Saved data entries
------------------------------------------------------------------------
(** [mremap]: the words that are given, as far as the new length goes, and zero words,
    or an error; without a system call for a length above [PTRDIFF_MAX]. *)
Lemma wp_mremap base vs new s (P : heapProp) (Φ : Z -> statics K -> heapProp) :
  base mod PAGE_SIZE = 0 -> (0 < length vs)%nat -> (8 * Z.of_nat (length vs)) mod PAGE_SIZE = 0 -> 0 < new -> new mod PAGE_SIZE = 0 ->
  array base vs -∗ P -∗
  (∀ s', ⌜same s s' /\ still s s'⌝ -∗ ⌜PTRDIFF_MAX <= new \/ exists k m, (sys_mremap base (8 * Z.of_nat (length vs)) new MREMAP_MAYMOVE 0 (k, m)).1 < 0⌝ -∗
     array base vs -∗ P -∗ Φ MAP_FAILED s') ∧
  (∀ base' s', ⌜same s s'⌝ -∗ ⌜0 < base' /\ base' mod PAGE_SIZE = 0 /\ (base' + new <= 2 ^ 47)%Z⌝ -∗
     array base' (take (page_words new) vs ++ replicate (page_words new - length vs) 0) -∗ P -∗ Φ base' s') -∗
  wp (os (mremap sys_mremap base (8 * Z.of_nat (length vs)) new MREMAP_MAYMOVE 0)) s Φ.
Proof.
  iIntros (Hb Hl Hlm Hn Hnm) "Ha HP HΦ". iStopProof. apply wp_os. intros m mf Hd HPm.
  pose proof HPm as (m1 & m2 & Hs & Hd12 & Hvs & HΦ). unfold mremap.
  assert (Hb8 : base mod 8 = 0) by (unfold PAGE_SIZE in *; divmod).
  destruct (Z.leb_spec PTRDIFF_MAX new) as [Hbig|Hbig].
  { split; [by apply map_union_subseteq_r|]. rw union_minus; [|done]. revert HPm. apply entails_holds. iIntros "(Ha & HP & HΦ & _)".
    iApply ("HΦ" with "[%] [%] Ha HP"); [split; [by apply same_after|done]|by left]. }
  change (nz (Z.land MREMAP_MAYMOVE MREMAP_FIXED)) with false. cbv iota. set (len := 8 * Z.of_nat (length vs)) in *.
  pose proof (mremap_law base len new (kernel s) (m ∪ mf) Hb ltac:(lia) Hlm Hn Hnm) as Hlaw.
  assert (Hgiven : forall w, in_words base (base + len) w = true -> is_Some ((m ∪ mf) !! w)).
  { intros w Hw. destruct (array_words _ _ _ Hvs Hb8 w Hw) as [v Hv]. exists v. apply lookup_union_Some_l. eapply lookup_weaken; [done|].
    etrans; [|done]. apply map_union_subseteq_l. }
  specialize (Hlaw Hgiven). destruct (sys_mremap base len new MREMAP_MAYMOVE 0 (kernel s, m ∪ mf)) as [r [k' R]] eqn:Esys.
  destruct Hlaw as (Ht & Href & [(Hr & ->)|(Hr0 & Hrm & Hrl & m0 & Hm0 & HR)]).
  { rw (error_result r Hr). cbn [fst snd]. split; [by apply map_union_subseteq_r|]. rw union_minus; [|done].
    revert HPm. apply entails_holds. iIntros "(Ha & HP & HΦ & _)".
    iApply ("HΦ" with "[%] [%] Ha HP"); [split; [by apply same_after|done]|]. right. exists (kernel s), (m ∪ mf). rw Esys. cbn. lia. }
  rw (address_result r); [|lia].
  destruct (kept_outside m m1 m2 mf R Hs Hd12 Hd) as [Hmf Hm2].
  { intros w v Hw Hv. assert (Hm0w : m0 !! w = Some v).
    { rw (Hm0 w). destruct (in_words base (base + len) w) eqn:Hin; [|done]. destruct (array_words _ _ _ Hvs Hb8 w Hin) as [v' Hv']. by rw Hw in Hv'. }
    specialize (HR w). destruct (in_words r (r + new) w); [destruct HR as [HR _]; by rw HR in Hm0w|by rw HR]. }
  split; [done|].
  assert (Hws : array r (take (page_words new) vs ++ replicate (page_words new - length vs) 0) ((R ∖ mf) ∖ m2)).
  { apply array_holds; [unfold PAGE_SIZE in *; divmod|]. intros i v Hi. pose proof (page_words_ok new ltac:(lia) Hnm) as Hw.
    specialize (HR (r + 8 * Z.of_nat i)). 
    assert (Hi2 : (i < page_words new)%nat).
    { apply lookup_lt_Some in Hi. rw length_app length_take length_replicate in Hi. lia. }
    assert (Hin : in_words r (r + new) (r + 8 * Z.of_nat i) = true).
    { rw -Hw. apply in_words_index; [unfold PAGE_SIZE in *; divmod|]. by exists i. }
    rw Hin in HR. destruct HR as [Hn0 HRi]. replace (r + 8 * Z.of_nat i - r) with (8 * Z.of_nat i) in HRi by lia.
    assert (HRv : R !! (r + 8 * Z.of_nat i) = Some v).
    { rw HRi. destruct (Z.ltb_spec (8 * Z.of_nat i) len) as [Hlt|Hge].
      - rw lookup_app_l in Hi; [|rw length_take; lia]. rw lookup_take_lt in Hi; [|lia].
        by destruct (given_lookup _ _ _ _ _ _ i v Hvs Hs Hd Hi).
      - rw lookup_app_r in Hi; [|rw length_take; lia]. by apply lookup_replicate in Hi as [-> _]. }
    assert (Hout : forall m', m' ⊆ m ∪ mf -> m1 ##ₘ m' -> m' !! (r + 8 * Z.of_nat i) = None).
    { intros m' Hs' Hd'. destruct (m' !! (r + 8 * Z.of_nat i)) as [v'|] eqn:E; [|done]. exfalso.
      pose proof (lookup_weaken _ _ _ _ E Hs') as E'. rw (Hm0 (r + 8 * Z.of_nat i)) in Hn0.
      destruct (in_words base (base + len) (r + 8 * Z.of_nat i)) eqn:Hin2; [|by rw E' in Hn0].
      destruct (array_words _ _ _ Hvs Hb8 _ Hin2) as [v2 Hv2]. by rw (map_disjoint_Some_l _ _ _ _ Hd' Hv2) in E. }
    apply lookup_difference_Some. split; [apply lookup_difference_Some; split; [done|]|].
    - apply Hout; [by apply map_union_subseteq_r|]. eapply map_disjoint_weaken_l; [done|]. etrans; [|done]. apply map_union_subseteq_l.
    - apply Hout; [|done]. apply map_union_subseteq_l'. transitivity (m1 ∪ m2); [by apply map_union_subseteq_r|done]. }
  pose proof (sep_difference _ _ _ _ _ Hm2 Hws HΦ) as Hsep. revert Hsep. apply entails_holds. iIntros "(Ha & HP & _ & HΦ)".
  iApply ("HΦ" with "[%] [%] Ha HP"); [by apply same_after|done].
Qed.
Lemma wp___memalign k len L s Φ : 0 <= k < 64 -> 0 <= len < 2 ^ 64 ->
  pool s L -∗
  (∀ s', ⌜unserved s s' len (2 ^ k)⌝ -∗ pool s' L -∗ Φ 0 s') ∧
  (∀ s' c m, ⌜(len + 16 <= m /\ (c + 16) mod 2 ^ k = 0)%Z⌝ -∗ pool s' ((c, m) :: L) -∗ junk (c + 16) (m - 16) -∗ Φ (c + 16) s') -∗
  wp (__memalign mal auxv sp fuel (2 ^ k) len) s Φ.
Proof.
  iIntros (Hk Hlen) "Hp HΦ". unfold __memalign. rw (pow2_alone k Hk) Z.eqb_refl. cbn [negb].
  assert (Hpk : 0 < 2 ^ k <= 2 ^ 63) by (split; [lia|apply Z.pow_le_mono_r; lia]).
  destruct (Z.ltb_spec (SIZE_MAX - 2 ^ k) len) as [Hbig|Hfit].
  { up. iApply wp_ret. iDestruct "HΦ" as "[HΦ _]". iApply ("HΦ" with "[%]"); [|by iApply (pool_same with "Hp")].
    split; [done|]. exists (len + 2 ^ k). split; [lia|]. left. unfold too_large. unfold SIZE_MAX in Hbig. lia. }
  unfold SIZE_MAX in Hfit. destruct (Z.leb_spec (2 ^ k) (4 * 8)) as [Hsmall|Hlarge].
  { iApply (wp_malloc_pool with "Hp"); [done|]. iSplit.
    { iIntros (s' Hun). iDestruct "HΦ" as "[HΦ _]". iApply "HΦ". iPureIntro. apply (unserved_le s s s' len (2 ^ k) len 0); [by apply still_since|done|lia|lia]. }
    iIntros (s' c m Hm) "Hp Hj".
    iDestruct (pool_live s' (c, m) with "Hp") as %(Hc1 & Hc2 & _); [apply elem_of_cons; by left|]. cbn [fst] in *.
    iDestruct "HΦ" as "[_ HΦ]". iApply ("HΦ" with "[%] Hp Hj"). split; [lia|].
    assert (Hk5 : k <= 5) by (apply (Z.pow_le_mono_r_iff 2); [lia|lia|]; change (2 ^ 5) with 32; lia).
    replace (c + 16) with ((c + 16) / 32 * 2 ^ (5 - k) * 2 ^ k); [by rw Z_mod_mult|].
    rw -Z.mul_assoc -Z.pow_add_r; [|lia|lia]. replace (5 - k + k) with 5 by lia. change (2 ^ 5) with 32. divmod. }
  assert (Hk5 : 5 <= k) by (apply Z.nlt_ge; intros Hlt; assert (2 ^ k <= 2 ^ 5) by (apply Z.pow_le_mono_r; lia); lia).
  rw (wrap_small 64 (len + 2 ^ k - 1)); [|lia]. set (n := len + 2 ^ k - 1). iApply wp_seq.
  iDestruct "Hp" as (U M HL) "[Hh HM]". pose proof (adjust_size_ok n ltac:(unfold n; lia)) as Hadj.
  iApply (wp_malloc_cases with "Hh"); [unfold n; lia|]. iSplit; [|iSplit].
  - iIntros (s' Hun) "Hh". iApply wp_ret. iDestruct "HΦ" as "[HΦ _]". iApply ("HΦ" with "[%]"); [|by iApply (pool_heap with "Hh HM")].
    apply (unserved_le s s s' len (2 ^ k) n 0); [by apply still_since|done|unfold n; lia..].
  - iIntros (s' c m Hm) "Hh Hj". rw Hm in Hadj. destruct Hadj as [Hg Hle].
    iDestruct (heap_tags with "Hh") as "(%Hc & H1 & H2 & Hh)". destruct Hc as (Hc1 & Hc2 & _ & Hc3). cbn [fst snd] in *.
    rw (proj2 (Z.eqb_neq (c + 16) 0)); [|lia]. destruct (align_up k (c + 16)) as (Hq1 & Hq2 & Hq3); [lia|lia|divmod|].
    set (q := Z.land _ _) in *. destruct (Z.eqb_spec q (c + 16)) as [E|E].
    { iApply wp_ret. iDestruct ("Hh" with "H1 H2") as "Hh". iDestruct "HΦ" as "[_ HΦ]". iApply ("HΦ" with "[%] [Hh HM] Hj").
      - split; [unfold n in *; lia|by rw -E].
      - iApply (pool_heap with "Hh HM"). by rw HL. }
    set (d := q - (c + 16)) in *. replace (c + 16 - 8) with (c + 8) by lia. ld "H1". rw tag_seven; [|done]. change (nz 1) with true. cbn [negb].
    rw tag_eight; [|done]. replace (c + 16 + m - 16) with (c + m) by lia. ld "H2". rw tag_seven; [|done].
    iDestruct ("Hh" with "H1 H2") as "Hh".
    assert (Hd : 32 <= d /\ d mod 32 = 0 /\ n + 16 - 2 ^ k + 32 <= m - d) by (unfold d; clear -Hq2 Hq3 E Hle Hc2; clearbody q n; divmod).
    destruct Hd as (Hd1 & Hd2 & Hd3). assert (Hgd : good_size d) by (unfold d in *; destruct Hg; split; [done|lia]).
    destruct Hg as [Hg1 Hg2]. assert (Hgm : good_size (m - d)) by (split; [clear -Hd2 Hg1; divmod|unfold n in *; lia]).
    assert (Hq : q = c + 16 + d) by (unfold d; lia). clearbody d q. subst q. replace (c + 16 + m - (c + 16 + d)) with (m - d) by lia.
    replace (c + 16 + d - 16) with (c + d) by lia. replace (c + 16 + d - 8) with (c + d + 8) by lia.
    set (m2 := m - d) in *. assert (Em : m = d + m2) by (unfold m2; lia). clearbody m2. subst m. rw !(Z.lor_comm 1) !lor_inuse; [|destruct Hgm; divmod|destruct Hgd; divmod].
    assert (Ej : junk (c + 16) (d + m2 - 16) ⊣⊢ junk (c + 16) (d - 16) ∗ junk (c + d) m2).
    { destruct Hgd, Hgm. replace (d + m2 - 16) with ((d - 16) + m2) by lia. rw junk_split; [|lia|divmod|lia].
      by replace (c + 16 + (d - 16)) with (c + d) by lia. }
    iDestruct (Ej with "Hj") as "[Hj1 Hj2]".
    iDestruct (chunk_split with "Hh Hj2") as "(H1 & H4 & (%v & H2) & (%w & H3) & Hj2 & Hh)"; [done..|].
    st "H1". st "H2". st "H3". st "H4". iDestruct ("Hh" with "H1 H2 H3 H4") as "Hh". iApply wp_seq.
    iApply (wp_free with "Hh Hj1"); [done..|]. iIntros (s'') "Hh". iApply wp_ret. iDestruct "HΦ" as "[_ HΦ]".
    replace (c + 16 + d) with (c + d + 16) in * by lia. iApply ("HΦ" $! s'' (c + d) m2 with "[%] [Hh HM] Hj2").
    + split; [unfold n in *; lia|done].
    + iApply (pool_heap with "Hh HM"). by rw HL.
  - iIntros (s' c m0 m [Hm0 Hm]) "Hh Hmap Ha". rw Hm0 in Hadj. destruct Hadj as [_ Hle]. iDestruct (array_junk with "Ha") as "Hj". rw length_replicate.
    iDestruct "Hmap" as "(%e & %Hok & H1 & H2 & H3)". cbn [fst snd] in *. pose proof (mapped_facts _ _ _ Hok) as (F1 & F2 & F3 & F4 & F5).
    pose proof Hok as (Q1 & Q2 & Q3 & Q4 & Q5 & Q6 & Q7). iDestruct (junk_resize _ _ (m - 16) with "Hj") as "Hj"; [divmod|].
    rw (proj2 (Z.eqb_neq (c + 16) 0)); [|lia]. destruct (align_up k (c + 16)) as (Hq1 & Hq2 & Hq3); [lia|lia|divmod|].
    set (q := Z.land _ _) in *. destruct (Z.eqb_spec q (c + 16)) as [E|E].
    { iApply wp_ret. iDestruct "HΦ" as "[_ HΦ]". iApply ("HΦ" with "[%] [-Hj] Hj").
      - split; [unfold n in *; lia|by rw -E].
      - iApply (pool_heap s' _ U ((c, m) :: M) with "Hh"); [by rw HL -Permutation_middle|]. iFrame "HM". iExists e. cbn [fst snd]. by iFrame. }
    set (d := q - (c + 16)) in *. replace (c + 16 - 8) with (c + 8) by lia. replace (c + 16 - 16) with c by lia.
    ld "H2". assert (E7 : Z.land m 7 = 0) by (change 7 with (Z.ones 3); rw Z.land_ones; [change (2 ^ 3) with 8; divmod|lia]).
    rw E7. change (nz 0) with false. cbn [negb]. ld "H1".
    assert (Hd : 32 <= d /\ d mod 32 = 0 /\ n + 16 - 2 ^ k + 32 <= m - d).
    { unfold d. assert (n + 16 <= m) by lia. assert ((c + 16) mod 32 = 0) by divmod. clear -Hq2 Hq3 E H1 H2; clearbody q n; divmod. }
    destruct Hd as (Hd1 & Hd2 & Hd3). assert (Hq : q = c + 16 + d) by (unfold d; lia). clearbody d q. subst q.
    replace (c + 16 + d - 16) with (c + d) by lia. replace (c + 16 + d - 8) with (c + d + 8) by lia.
    rw front_split; [|done|done|unfold n in *; lia]. iDestruct "Hj" as "(Hj & (%v & H4) & (%w & H5) & Hj2)".
    replace (c + 16 + d - (c + 16)) with d by lia. rw (wrap_small 64 (e + d)); [|lia].
    st "H4". ld "H2". rw (wrap_small 64 (m - d)); [|unfold n in *; lia]. st "H5". iApply wp_ret. iDestruct "HΦ" as "[_ HΦ]".
    iDestruct (mapped_front with "H3 H1 H2 Hj H4 H5") as "Hmap"; [done|done|done|unfold n in *; lia|].
    replace (c + 16 + d) with (c + d + 16) in * by lia. iApply ("HΦ" $! s' (c + d) (m - d) with "[%] [Hh HM Hmap] Hj2").
    + split; [unfold n in *; lia|done].
    + iApply (pool_heap s' _ U ((c + d, m - d) :: M) with "Hh"); [by rw HL -Permutation_middle|]. iFrame.
Qed.
(** * [realloc] of a block *)

(** The system does not fail to shrink a mapping. *)
Definition mremap_shrinks : Prop := forall base old new k m, 0 < base -> base mod PAGE_SIZE = 0 -> base + old <= 2 ^ 47 -> 0 < new <= old ->
  0 <= (sys_mremap base old new MREMAP_MAYMOVE 0 (k, m)).1.

(** The end of [realloc] for an area. *)
Lemma wp_remap c n0 e hs vs n n' L s Φ : n0 <= n + 16 \/ mremap_shrinks -> 0 <= n -> good_size n' -> n + 16 <= n' -> n' <= 2 ^ 63 - 4096 ->
  mapped_ok c n0 e -> 8 * Z.of_nat (length hs) = e -> 8 * Z.of_nat (length vs) = n0 - 16 ->
  pool s L -∗ array (c - e) (hs ++ e :: n0 :: vs) -∗
  (∀ s', ⌜unserved s s' (n' - 16) 0⌝ -∗ pool s' ((c, n0) :: L) -∗ array (c + 16) vs -∗ Φ 0 s') ∧
  (∀ s' (c' m : Z) (ws : list Z), ⌜(n + 16 <= m /\ 8 * Z.of_nat (length ws) = m - 16 /\ same_prefix n vs ws)%Z⌝ -∗
     pool s' ((c', m) :: L) -∗ array (c' + 16) ws -∗ Φ (c' + 16) s') -∗
  wp (let newlen := Z.land (u64 (u64 (n' + e) + PAGE_SIZE - 1)) (u64 (- PAGE_SIZE)) in
      if u64 (n0 + e) =? newlen then ret (c + 16)
      else
        let! base := os (mremap sys_mremap (c - e) (u64 (n0 + e)) newlen MREMAP_MAYMOVE 0) in
        if base =? u64 (-1) then copy_realloc mal auxv sp fuel c (c + 16) n' n0
        else
          let self := base + e in
          store (csize self) (u64 (newlen - e));;
          ret (CHUNK_TO_MEM self)) s Φ.
Proof.
  iIntros (Hgrow Hn [Hg1 Hg2] Hle Hb Hok Hhs Hvs) "Hp Ha HΦ". pose proof (mapped_facts _ _ _ Hok) as (F1 & F2 & F3 & F4 & F5).
  pose proof Hok as (H1 & H2 & H3 & H4 & H5 & H6 & H7). rw (wrap_small 64 (n' + e)); [|lia]. rw (wrap_small 64 (n0 + e)); [|lia].
  cbv zeta. rw page_mask; [|unfold PAGE_SIZE; lia]. set (x := n' + e + PAGE_SIZE - 1). set (newlen := x - x mod PAGE_SIZE).
  assert (Hnl : n' + e <= newlen < n' + e + PAGE_SIZE /\ newlen mod PAGE_SIZE = 0) by (unfold newlen, x, PAGE_SIZE in *; divmod).
  clearbody newlen. clear x. destruct Hnl as [Hnl Hnm].
  assert (Hclose : forall s', pool s' L -∗ array (c - e) (hs ++ e :: n0 :: vs) -∗ pool s' ((c, n0) :: L) ∗ array (c + 16) vs).
  { intros s'. iIntros "(%U & %M & %HL & Hh & HM) Ha". rw area_split; [|done]. iDestruct "Ha" as "(Hhs & Hc & Hn & $)".
    iApply (pool_heap s' _ U ((c, n0) :: M) with "Hh"); [by rw HL -Permutation_middle|]. iFrame "HM". iExists e. cbn [fst snd]. iFrame.
    iSplit; iPureIntro; [done|lia]. }
  destruct (Z.eqb_spec (n0 + e) newlen) as [E|E].
  { iApply wp_ret. iDestruct "HΦ" as "[_ HΦ]". iDestruct (Hclose with "Hp Ha") as "[Hp Ha]".
    iApply ("HΦ" $! s c n0 with "[%] Hp Ha"). split; [lia|]. split; [done|]. by intros i v Hi _. }
  assert (Hlen : n0 + e = 8 * Z.of_nat (length (hs ++ e :: n0 :: vs))) by (rw length_app; cbn [length]; lia).
  iApply wp_seq. rw {1}Hlen. iApply (wp_mremap with "Ha Hp"); [done|lia|by rw -Hlen|lia|done|]. rw -Hlen. iSplit.
  - iIntros (s' [Hs Hst] Hfail) "Ha Hp". iDestruct (pool_same with "Hp") as "Hp"; [done|]. iDestruct (Hclose with "Hp Ha") as "[Hp Ha]".
    change (MAP_FAILED =? u64 (-1)) with true. cbv iota.
    assert (n0 <= n').
    { destruct Hgrow as [Hgrow|mremap_shrinks]; [lia|]. destruct Hfail as [Hf|(k & m & Hf)]; [unfold PTRDIFF_MAX, PAGE_SIZE in *; lia|].
      destruct (Z.le_gt_cases newlen (n0 + e)) as [Hsh|Hgr]; [|unfold PAGE_SIZE in *; divmod].
      pose proof (mremap_shrinks (c - e) (n0 + e) newlen k m H1 H2 ltac:(lia) ltac:(lia)). lia. }
    iApply (wp_copy_realloc c n0 n' n0 vs L with "Hp Ha"); [lia|lia|done|replace (n0 - n0) with 0 by lia; by iApply junk_nil|]. iSplit.
    + iIntros (s'' Hun) "Hp Ha _". iDestruct "HΦ" as "[HΦ _]". iApply ("HΦ" with "[%] Hp Ha").
      apply (unserved_le s s' s'' (n' - 16) 0 (n' - 16) 0); [by apply still_since|done|lia|lia].
    + iIntros (s'' c' m ws [Hm Hlm]) "Hp Ha". iDestruct "HΦ" as "[_ HΦ]". iApply ("HΦ" with "[%] Hp Ha").
      split; [lia|]. split; [done|]. apply same_prefix_app.
  - iIntros (base' s') "%Hs (%Hb1 & %Hb2 & %Hb3) Ha Hp". rw (proj2 (Z.eqb_neq base' (u64 (-1)))); [|change (u64 (-1)) with (2 ^ 64 - 1); lia].
    pose proof (page_words_ok newlen ltac:(lia) Hnm) as Hw. set (k := (page_words newlen - length hs - 2)%nat).
    assert (Hk : page_words newlen = (length hs + (2 + k))%nat) by (unfold k; lia).
    set (zs := replicate _ 0). rw Hk firstn_app_2. cbn [Nat.add firstn]. rw -app_assoc. cbn [app].
    set (c' := base' + e). replace base' with (c' - e) by (unfold c'; lia). rw area_split; [|done]. iDestruct "Ha" as "(Hhs & Hc & Hn & Ha)".
    unfold csize, CHUNK_TO_MEM, OVERHEAD. change (2 * 8) with 16. st "Hn". iApply wp_ret. rw (wrap_small 64 (newlen - e)); [|lia].
    assert (Hok' : mapped_ok c' (newlen - e) e).
    { unfold mapped_ok, c'. replace (base' + e - e) with base' by lia. replace (newlen - e + e) with newlen by lia. repeat split; (done || lia). }
    iDestruct (pool_same with "Hp") as "(%U & %M & %HL & Hh & HM)"; [done|]. iDestruct "HΦ" as "[_ HΦ]".
    iApply ("HΦ" $! s' c' (newlen - e) with "[%] [Hhs Hc Hn Hh HM] Ha").
    + split; [lia|]. split.
      * rw length_app length_take. unfold zs. rw length_replicate length_app. cbn [length]. unfold k. lia.
      * apply same_prefix_take. unfold k. lia.
    + iApply (pool_heap s' _ U ((c', newlen - e) :: M) with "Hh"); [by rw HL -Permutation_middle|]. iFrame "HM". iExists e. cbn [fst snd]. iFrame.
      iSplit; iPureIntro; [done|lia].
Qed.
------------------------------------------------------------------------
_Exercise aim_. If a line in the records above contains the string "iExists", copy that line out.

_Result of this exercise_.
      - iApply (pool_heap s' _ U ((c, m) :: M) with "Hh"); [by rw HL -Permutation_middle|]. iFrame "HM". iExists e. cbn [fst snd]. by iFrame. }
    iApply (pool_heap s' _ U ((c, n0) :: M) with "Hh"); [by rw HL -Permutation_middle|]. iFrame "HM". iExists e. cbn [fst snd]. iFrame.
    + iApply (pool_heap s' _ U ((c', newlen - e) :: M) with "Hh"); [by rw HL -Permutation_middle|]. iFrame "HM". iExists e. cbn [fst snd]. iFrame.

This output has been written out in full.